Un sensore al posto del processore
La strada per integrare il digitale nel gioco fisico è stata lastricata di tentativi, a volte riusciti, spesso troppo complessi. La novità dello Smart Play, ciò che l'ha fatta emergere nel frastuono tecnologico del CES, risiede in una scelta di campo opposta: la semplicità. Il mattoncino intelligente, infatti, non contiene un'intelligenza artificiale generativa, non si collega a uno schermo per creare mondi virtuali e non propone sfide guidate da un software. La sua magia è tutta in una serie di sensori, altoparlanti e led che permettono al giocattolo di reagire al mondo reale. Riconoscendo colori, movimenti, combinazioni di pezzi e persino scenari costruiti dall'utente, il mattone emette suoni ed effetti luminosi contestuali, trasformando una staticità apparente in un'interazione viva e imprevedibile.
La Forza in un clic
È proprio questa caratteristica a rendere naturale, quasi inevitabile, il matrimonio con la saga di Guerre Stellari.
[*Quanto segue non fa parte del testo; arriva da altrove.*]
(* ===== verification/Grep.v ===== *)
(** * grep (src/grep.c)

    The matcher of Kernighan and Pike on the characters of C strings (the NUL is not part of the
    list, [re+1] is its tail), and the loop that reads the input through a buffer of 1024 bytes.
    The matcher is proved equivalent to a declarative meaning of patterns; grep to printing the
    matching lines of a file whose lines fit the buffer. *)
From Stdlib Require Import ZArith Lia.
From stdpp Require Import base list numbers strings.
From S2P Require Import Ulib Prelude.
Local Open Scope Z_scope.

Definition CARET : Z := 94.
Definition STAR : Z := 42.
Definition DOLLAR : Z := 36.
Definition DOT : Z := 46.

(** ** The matcher *)

(** [matchstar], given the function that matches what follows the star *)
Fixpoint matchstar_with (here : list Z -> bool) (c : Z) (text : list Z) : bool :=
  here text ||
  match text with
  | [] => false
  | t :: text' => ((t =? c) || (c =? DOT)) && matchstar_with here c text'
  end.

Fixpoint matchhere (re text : list Z) : bool :=
  match re with
  | [] => true
  | c :: re1 =>
      let step := match text with
                  | [] => false
                  | t :: text' => ((c =? DOT) || (c =? t)) && matchhere re1 text'
                  end in
      match re1 with
      | [] => if c =? DOLLAR then match text with [] => true | _ => false end else step
      | s :: re2 => if s =? STAR then matchstar_with (matchhere re2) c text else step
      end
  end.

Definition matchstar (c : Z) (re text : list Z) : bool := matchstar_with (matchhere re) c text.

(** The do-while loop of match. *)
Fixpoint match_from (re text : list Z) : bool :=
  matchhere re text || match text with [] => false | _ :: text' => match_from re text' end.

Definition match_ (re text : list Z) : bool :=
  match re with
  | c :: re1 => if c =? CARET then matchhere re1 text else match_from re text
  | [] => match_from re text
  end.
I primi set, che riprendono personaggi iconici, permetteranno di far risuonare il sibilo di una spada laser durante uno scontro, o il tipico respiro di un cattivo quando un componente viene avvicinato, senza bisogno di premere un tasto. L'interazione nasce dall'azione fisica, dal gesto del gioco stesso, che viene così amplificato e arricchito da un feedback sensoriale immediato. Un approccio che, come evidenziato dalle prove sul campo a Las Vegas, riesce a meravigliare proprio perché restituisce centralità all'immaginazione e alla manualità, utilizzando l'elettronica non come fine ma come mezzo per esaltare la fisicità del costruire.